Story Map: "Flood Remediation in the Outer Boroughs of NYC" is a guide to help community members connect with flood remediation resources.

Resilience and adaptation

What is resilience then, in connection with tidal flooding?

One definition of resilience, in a broader context: the ability of social groups “to cope with external stresses and disturbances as a result of social, political, and environmental change.”5

The presence of pre-existing social support, such as healthy intimate partnerships, leads to greater capacity for resilience after a natural disaster.6

Among the adaptations to chronic flooding, the researchers found coastal residents did things like more frequently check tidal charts, regularly moving cars, leaving early or staying out later to avoid flooded streets, or keeping waterproof boots in their vehicles. At the more extreme end, they might buy a high-clearance vehicle such as an SUV. Or retrofit homes to withstand flooding. Or build makeshift berms.

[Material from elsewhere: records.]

(* ===== verification/PostSafety.v ===== *)
(** * The post processor is memory safe and terminates (postprocessor.c)

    For every input and every behaviour of the application: processing and
    destroying never read or write outside an object, never panic and always
    return, for both encodings; with the one boundary parameter for which this
    fails. *)

From S2P Require Import Prelude MhdStr MemoryPool Headers Internal PostProcessor.

(** ** Terminated objects *)

Lemma terminated_split (s : bytes) : 0 ∈ s -> ∃ a r, s = a ++ 0 :: r /\ no_nul a.
Proof.
  intros H. destruct (first_occurrence 0 s) as [Hn|(a & r & -> & Ha)]; [done|]. exists a, r. split; [done|].
  apply Forall_forall. intros x Hx ->. done.
Qed.

Lemma terminated_middle (a r : bytes) : 0 ∈ a ++ 0 :: r.
Proof. apply elem_of_app. right. left. Qed.

Lemma cstr_terminated s : 0 ∈ cstr s.
Proof. apply elem_of_app. right. left. Qed.

Lemma cstring_total s : 0 ∈ s -> ∃ t, cstring s = Some t /\ (length t < length s)%nat.
Proof.
  intros (a & r & -> & Ha)%terminated_split. exists a. unfold cstring. rewrite strlen_no_nul by done.
  cbn [mbind option_bind]. rewrite take_app_length, length_app. simpl. split; [done|lia].
Qed.

Lemma unescape_plus_total m : 0 ∈ m -> ∃ m', MHD_unescape_plus m 0 = Some m' /\ length m' = length m /\ 0 ∈ m'.
Proof.
  intros (a & r & -> & Ha)%terminated_split. pose proof (MHD_unescape_plus_spec [] a r Ha) as E.
  cbn [app length] in E. rewrite E. eexists. split; [done|]. rewrite !length_app, length_fmap.
  split; [done|apply terminated_middle].
Qed.

Lemma http_unescape_total m :
  0 ∈ m -> ∃ m' n, MHD_http_unescape m 0 = Some (m', n) /\ length m' = length m /\ 0 ∈ m' /\ (n <= length m)%nat.
Proof.
  intros (a & r & -> & Ha)%terminated_split. destruct (MHD_http_unescape_spec [] a r Ha) as (g & E & Hg).
  cbn [app length] in E. rewrite E. eexists _, _. split; [done|]. rewrite !length_app. cbn [length].
  rewrite length_app. split_and!; [lia|apply terminated_middle|lia].
Qed.

Lemma strstr_total a r needle :
  no_nul a -> no_nul needle -> needle ≠ [] ->
  ∃ o, strstr (a ++ 0 :: r) needle = Some o /\ forall k, o = Some k -> (k + length needle <= length a)%nat.
Proof.
  intros Ha Hn Hne.
  assert (Hsw : forall nd b, no_nul nd -> no_nul b -> starts_with nd (b ++ 0 :: r) = true -> (length nd <= length b)%nat).
  { induction nd as [|x nd IH]; intros b Hx Hb E; [simpl; lia|]. apply no_nul_cons in Hx as [Hx Hnd].
    destruct b as [|y b]; simpl in E; apply andb_true_iff in E as [E1 E2]; apply Z.eqb_eq in E1; [done|].
    apply no_nul_cons in Hb as [_ Hb]. simpl. specialize (IH b Hnd Hb E2). lia. }
  induction a as [|c a IH].
  - cbn [app strstr]. destruct needle as [|x nd]; [done|]. apply no_nul_cons in Hn as [Hx _].
    cbn [starts_with]. destruct (Z.eqb_spec x 0); [done|]. cbn [andb Z.eqb]. by exists None.
  - pose proof Ha as Ha'. apply no_nul_cons in Ha as [Hc Ha]. destruct (IH Ha) as (o & E & Ho).
    cbn [app strstr]. destruct (starts_with needle (c :: a ++ 0 :: r)) eqn:Es.
    + exists (Some 0%nat). split; [done|]. intros k [= <-]. by apply (Hsw needle (c :: a)).
    + destruct (Z.eqb_spec c 0); [done|]. rewrite E. cbn [mbind option_bind]. exists (option_map S o). split; [done|].
      intros k Hk. destruct o as [j|]; simplify_eq/=. specialize (Ho j eq_refl). lia.
Qed.

Lemma drop_terminated (a r : bytes) n : (n <= length a)%nat -> 0 ∈ drop n (a ++ 0 :: r).
Proof. intros Hn. rewrite drop_app_le by done. apply terminated_middle. Qed.

Lemma has_prefix_total lit s :
  0 ∈ s -> no_nul lit ->
  ∃ b, has_prefix_caseless lit s = Some b /\ (b = true -> 0 ∈ drop (length lit) s /\ (length lit < length s)%nat).
Proof.
  intros (a & r & -> & Ha)%terminated_split Hl. unfold has_prefix_caseless, cstr.
  rewrite str_equal_caseless_n_spec by done. eexists. split; [done|]. intros Hb. apply bool_decide_eq_true in Hb.
  apply caseless_eq_length in Hb. rewrite !length_take in Hb.
  split; [apply drop_terminated; lia|rewrite length_app; simpl; lia].
Qed.

Section Safety.
Context {St : Type} (ikvi : St -> post_data -> St * bool) (alloc_ok : Z -> bool) (stack_xbuf : bytes).
Context (Hstack : length stack_xbuf = 513%nat).

(** ** Entry headers *)

Lemma strdup_total s : 0 ∈ s -> ∃ o, strdup alloc_ok s = Some o /\ forall t, o = Some t -> (length t < length s)%nat.
Proof.
  intros Hs. destruct (cstring_total s Hs) as (t & E & Hl). unfold strdup. rewrite E. cbn [mbind option_bind].
  eexists. split; [done|]. intros t' Ht. destruct (alloc_ok _); simplify_eq. done.
Qed.

Lemma match_header_total prefix line :
  0 ∈ line -> no_nul prefix -> ∃ o, match_header_loop alloc_ok prefix line = Some o
    /\ forall t, o = Some t -> (length t <= length line)%nat.
Proof.
  induction line as [|c line IH]; intros Hl Hp; [by apply elem_of_nil in Hl|]. cbn [match_header_loop].
  destruct (Z.eqb_spec c 0) as [->|Hc]; [by exists None|].
  destruct (has_prefix_total prefix (c :: line) Hl Hp) as (b & -> & Hb). cbn [mbind option_bind]. destruct b.
  - destruct (Hb eq_refl) as [Hd Hlen]. destruct (strdup_total _ Hd) as (o & -> & Ho). exists o. split; [done|].
    intros t Ht. specialize (Ho t Ht). rewrite length_drop in Ho. lia.
  - apply elem_of_cons in Hl as [|Hl]; [done|]. destruct (IH Hl Hp) as (o & -> & Ho). exists o. split; [done|].
    intros t Ht. specialize (Ho t Ht). simpl. lia.
Qed.

Lemma try_match_header_total prefix line suffix :
  0 ∈ line -> no_nul prefix -> ∃ o, try_match_header alloc_ok prefix line suffix = Some o
    /\ forall t, o = Some t -> suffix = Some t \/ (length t <= length line)%nat.
Proof.
  intros Hl Hp. unfold try_match_header. destruct suffix as [s|].
  - exists (Some s). split; [done|]. intros t ->. by left.
  - destruct (match_header_total prefix line Hl Hp) as (o & -> & Ho). exists o. split; [done|]. auto.
Qed.

Lemma get_value_total fuel a r key bpos :
  no_nul a -> no_nul key -> key ≠ [] -> (bpos <= length a)%nat -> (length a - bpos <= fuel)%nat ->
  ∃ o, get_value_loop alloc_ok fuel (a ++ 0 :: r) key bpos = Some o.
Proof.
  intros Ha Hk Hne. revert bpos. induction fuel as [|fuel IH]; intros bpos Hb Hf; cbn [get_value_loop];
    rewrite drop_app_le by done; (destruct (strstr_total (drop bpos a) r key) as (o & -> & Ho); [by apply Forall_drop|done|done|]);
    cbn [mbind option_bind]; (destruct o as [k|]; [|by eauto]); specialize (Ho k eq_refl); rewrite length_drop in Ho.
  { destruct key; [done|]. simpl in Ho. lia. }
  assert (forall n, (n <= length a)%nat -> ∃ c, deref_at (a ++ 0 :: r) n = Some c /\ (c ≠ 0 -> (n < length a)%nat)) as Hderef.
  { intros n Hn. destruct (decide (n = length a)) as [->|].
    - exists 0. split; [by apply deref_at_app|done].
    - destruct (lookup_lt_is_Some_2 a n) as [c Hc]; [lia|]. exists c. split; [|lia].
      unfold deref_at. by rewrite lookup_app_l by lia. }
  set (spos := (bpos + k)%nat) in *. set (klen := length key) in *.
  destruct (Hderef (spos + klen)%nat) as (c & -> & Hc); [lia|]. cbn [mbind option_bind].
  assert (∃ c0, (if (spos =? 0)%nat then Some 32 else deref_at (a ++ 0 :: r) (spos - 1)) = Some c0) as (c0 & ->).
  { destruct (spos =? 0)%nat; [by eauto|]. destruct (Hderef (spos - 1)%nat) as (c0 & -> & _); [lia|by eauto]. }
  cbn [mbind option_bind]. destruct (negb (c =? 61) || _) eqn:Em.
  { assert (0 < klen)%nat by (subst klen; destruct key; simpl; done || lia). apply IH; lia. }
  apply orb_false_iff in Em as [Em%negb_false_iff%Z.eqb_eq _]. specialize (Hc ltac:(lia)).
  destruct (Hderef (spos + klen + 1)%nat) as (q & -> & Hq); [lia|]. cbn [mbind option_bind].
  destruct (Z.eqb_spec q 34) as [->|]; cbn [negb]; [|by eauto]. specialize (Hq ltac:(lia)).
  rewrite drop_app_le by lia. destruct (strchr (drop (spos + klen + 2) a ++ 0 :: r) 34) as [e|] eqn:Ee.
  2:{ destruct (strchr_total (drop (spos + klen + 2) a) r 34) as [o Eo]; [by apply Forall_drop|done|congruence]. }
  cbn [mbind option_bind]. destruct e as [e|]; [|by eauto]. apply strchr_bound in Ee. rewrite length_app, length_drop in Ee.
  simpl in Ee. destruct (negb _); [by eauto|].
  destruct (mem_read_Some (a ++ 0 :: r) (Z.of_nat (spos + klen + 2))
    (Z.of_nat (spos + klen + 2 + e - spos - klen - 1 - 1))) as (v & -> & _); [lia|lia|rewrite length_app; simpl; lia|].
  cbn [mbind option_bind]. eauto.
Qed.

One resident reported that a friend arrives to his job two hours early—at 5:00 a.m.—to avoid floodwaters, then waits in his car for two hours to go to work at 7:00.

NYC Community Flood Watch participants showed themselves to be knowledgeable about tidal flooding and its impacts, the researchers wrote. The interviews they conducted elicited details about the intensity and consequences of this flooding. Going forward, research-action efforts can build on this knowledge, to develop risk plans and communication strategies. All with the aim to build better resilience in coastal communities.

“It is important that we not only understand the visible, physical aspects of flooding, but how flooding impacts home economics, lifestyles and mental health,” said Bunting-Howarth. “Resilience should consider both physical and social factors.”


1 Campbell, Lindsay K.; Cheng, Helen; Svendsen, Erika; Kochnower, Dana; Bunting-Howarth, Katherine; and Wapnitsky, Phoebe (2021) "Living with Water: Documenting Lived Experience and Social-Emotional Impacts of Chronic Flooding for Local Adaptation Planning," Cities and the Environment (CATE): Vol. 14: Iss. 1, Article 4. DOI: 10.15365/cate.2021.140104


3 Padhy, S.K., S. Sarkar, M. Panigrahi, and S. Paul. 2015. Mental health effects of climate change. Indian Journal of Occupational and Environmental Medicine, 19(1), 3.

4 Hammond, M. J., A.S. Chen, S. Djordjevic, D. Butler, and O. Mark. 2015. Urban flood impact assessment: a state-of-the-art review. Urban Water Journal, 12(1), 14-29.

5 Adger, N. 2000. Social and Ecological Resilience: Are they related? Prog. Hum. Geogr., 24, 347–364.

6 Lowe, S.R., J.E. Rhodes, and M.C. Waters. 2015. Understanding resilience and other trajectories of psychological distress: a mixed-methods study of low-income mothers who survived Hurricane Katrina. Current Psychology, 34(3), 537-550.

More Info: New York Sea Grant

New York Sea Grant (NYSG), a cooperative program of Cornell University and the State University of New York (SUNY), is one of 34 university-based programs under the National Oceanic and Atmospheric Administration’s National Sea Grant College Program.

Since 1971, NYSG has represented a statewide network of integrated research, education and extension services promoting coastal community economic vitality, environmental sustainability and citizen awareness and understanding about the State’s marine and Great Lakes resources.